DESCRIPTION OF THE TASK:
Take each line in the entries below that holds "rule" and show it.

EXCERPTED DATA:
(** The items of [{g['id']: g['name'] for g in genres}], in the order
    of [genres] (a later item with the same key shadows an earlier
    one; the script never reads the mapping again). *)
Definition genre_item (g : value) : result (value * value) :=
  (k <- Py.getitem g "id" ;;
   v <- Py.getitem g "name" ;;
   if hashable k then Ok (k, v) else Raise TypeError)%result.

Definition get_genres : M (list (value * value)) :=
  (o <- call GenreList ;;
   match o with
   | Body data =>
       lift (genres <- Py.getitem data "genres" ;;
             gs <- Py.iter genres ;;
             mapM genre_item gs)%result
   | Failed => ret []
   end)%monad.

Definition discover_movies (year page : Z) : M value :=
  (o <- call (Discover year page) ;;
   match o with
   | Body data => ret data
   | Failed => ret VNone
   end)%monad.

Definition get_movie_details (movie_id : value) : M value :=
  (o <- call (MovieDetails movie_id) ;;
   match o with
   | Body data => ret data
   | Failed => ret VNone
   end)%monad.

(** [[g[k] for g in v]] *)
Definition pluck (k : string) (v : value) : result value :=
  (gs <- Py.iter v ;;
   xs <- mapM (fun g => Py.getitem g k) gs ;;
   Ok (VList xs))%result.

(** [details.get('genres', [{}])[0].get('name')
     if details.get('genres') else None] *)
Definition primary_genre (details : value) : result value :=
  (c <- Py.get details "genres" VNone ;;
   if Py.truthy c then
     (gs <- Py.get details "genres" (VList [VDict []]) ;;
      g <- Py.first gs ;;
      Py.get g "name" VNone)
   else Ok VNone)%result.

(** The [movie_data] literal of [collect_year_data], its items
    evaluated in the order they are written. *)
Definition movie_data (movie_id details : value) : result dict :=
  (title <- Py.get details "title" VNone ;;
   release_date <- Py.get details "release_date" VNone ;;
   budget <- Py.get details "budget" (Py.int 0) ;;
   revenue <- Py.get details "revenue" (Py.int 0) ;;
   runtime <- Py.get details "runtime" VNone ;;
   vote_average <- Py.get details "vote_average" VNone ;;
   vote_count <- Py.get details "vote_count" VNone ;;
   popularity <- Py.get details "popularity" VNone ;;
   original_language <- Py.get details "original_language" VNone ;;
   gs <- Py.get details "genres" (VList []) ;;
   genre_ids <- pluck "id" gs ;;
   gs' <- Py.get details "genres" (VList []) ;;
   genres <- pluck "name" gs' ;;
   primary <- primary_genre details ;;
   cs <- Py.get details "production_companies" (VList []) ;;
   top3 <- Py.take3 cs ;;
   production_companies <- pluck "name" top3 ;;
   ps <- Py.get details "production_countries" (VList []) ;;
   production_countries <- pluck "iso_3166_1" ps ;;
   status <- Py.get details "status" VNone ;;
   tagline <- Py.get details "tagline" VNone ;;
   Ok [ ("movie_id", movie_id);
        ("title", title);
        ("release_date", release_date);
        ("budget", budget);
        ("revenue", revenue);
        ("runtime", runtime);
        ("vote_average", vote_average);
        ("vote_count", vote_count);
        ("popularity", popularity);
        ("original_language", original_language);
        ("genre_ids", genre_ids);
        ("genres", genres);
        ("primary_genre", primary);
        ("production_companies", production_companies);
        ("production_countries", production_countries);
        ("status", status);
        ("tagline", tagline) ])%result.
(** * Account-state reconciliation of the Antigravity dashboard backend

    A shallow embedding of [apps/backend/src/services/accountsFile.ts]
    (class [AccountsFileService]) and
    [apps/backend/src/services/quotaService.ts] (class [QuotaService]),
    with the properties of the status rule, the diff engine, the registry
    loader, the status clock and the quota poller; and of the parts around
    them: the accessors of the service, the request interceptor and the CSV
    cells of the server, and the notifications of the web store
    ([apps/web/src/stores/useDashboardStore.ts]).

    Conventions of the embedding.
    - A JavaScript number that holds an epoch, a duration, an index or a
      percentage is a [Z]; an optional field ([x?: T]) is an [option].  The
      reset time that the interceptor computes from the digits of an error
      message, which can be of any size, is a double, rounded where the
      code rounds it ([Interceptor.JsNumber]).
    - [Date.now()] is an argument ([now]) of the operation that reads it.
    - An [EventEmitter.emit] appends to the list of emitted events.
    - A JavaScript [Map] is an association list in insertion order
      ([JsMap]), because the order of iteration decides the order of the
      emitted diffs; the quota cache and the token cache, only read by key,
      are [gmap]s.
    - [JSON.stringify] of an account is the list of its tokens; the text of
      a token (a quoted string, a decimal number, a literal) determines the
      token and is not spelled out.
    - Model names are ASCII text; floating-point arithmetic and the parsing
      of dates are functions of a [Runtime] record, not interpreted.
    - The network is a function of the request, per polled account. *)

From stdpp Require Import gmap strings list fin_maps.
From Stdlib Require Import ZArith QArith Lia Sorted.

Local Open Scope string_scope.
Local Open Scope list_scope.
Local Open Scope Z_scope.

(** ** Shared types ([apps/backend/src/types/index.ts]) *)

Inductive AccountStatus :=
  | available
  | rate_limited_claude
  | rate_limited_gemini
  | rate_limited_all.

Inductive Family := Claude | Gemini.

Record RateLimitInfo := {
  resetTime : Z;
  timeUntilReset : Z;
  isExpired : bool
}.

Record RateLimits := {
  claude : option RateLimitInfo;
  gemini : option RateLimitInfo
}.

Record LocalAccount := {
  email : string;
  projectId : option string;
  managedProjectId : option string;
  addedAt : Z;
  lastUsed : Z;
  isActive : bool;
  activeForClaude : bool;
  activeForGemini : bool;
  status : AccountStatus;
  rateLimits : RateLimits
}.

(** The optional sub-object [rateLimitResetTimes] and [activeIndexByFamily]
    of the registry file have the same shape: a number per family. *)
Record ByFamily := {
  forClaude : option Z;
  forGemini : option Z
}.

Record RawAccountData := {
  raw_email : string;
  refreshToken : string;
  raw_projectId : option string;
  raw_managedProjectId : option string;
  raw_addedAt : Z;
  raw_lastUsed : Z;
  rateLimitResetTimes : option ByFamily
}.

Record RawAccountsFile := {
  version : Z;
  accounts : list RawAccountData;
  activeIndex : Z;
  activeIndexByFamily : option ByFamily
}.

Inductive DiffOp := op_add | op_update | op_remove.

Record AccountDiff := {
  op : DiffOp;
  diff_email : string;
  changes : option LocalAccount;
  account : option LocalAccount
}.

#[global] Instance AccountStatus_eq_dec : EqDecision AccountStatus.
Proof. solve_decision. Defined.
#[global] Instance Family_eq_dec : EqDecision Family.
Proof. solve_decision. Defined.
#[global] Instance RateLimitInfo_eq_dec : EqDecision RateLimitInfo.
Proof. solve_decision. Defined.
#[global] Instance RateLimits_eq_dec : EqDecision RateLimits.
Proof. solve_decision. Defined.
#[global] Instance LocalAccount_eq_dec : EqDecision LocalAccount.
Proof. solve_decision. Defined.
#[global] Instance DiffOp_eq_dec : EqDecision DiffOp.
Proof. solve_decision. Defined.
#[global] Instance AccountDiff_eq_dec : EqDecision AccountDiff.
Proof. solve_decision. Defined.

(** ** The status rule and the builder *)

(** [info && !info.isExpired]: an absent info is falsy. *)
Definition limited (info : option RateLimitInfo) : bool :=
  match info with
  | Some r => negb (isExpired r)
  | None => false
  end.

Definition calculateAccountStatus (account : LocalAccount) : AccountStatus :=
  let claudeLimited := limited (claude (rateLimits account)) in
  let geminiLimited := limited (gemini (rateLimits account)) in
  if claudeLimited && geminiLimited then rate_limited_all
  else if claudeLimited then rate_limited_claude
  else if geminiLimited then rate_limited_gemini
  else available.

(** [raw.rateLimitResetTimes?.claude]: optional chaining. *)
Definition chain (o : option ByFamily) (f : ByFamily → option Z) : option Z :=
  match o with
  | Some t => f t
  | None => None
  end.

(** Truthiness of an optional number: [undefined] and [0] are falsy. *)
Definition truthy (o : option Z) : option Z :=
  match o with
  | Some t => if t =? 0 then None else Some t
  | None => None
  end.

EXERCISE RESPONSE:
    with the properties of the status rule, the diff engine, the registry
(** ** The status rule and the builder *)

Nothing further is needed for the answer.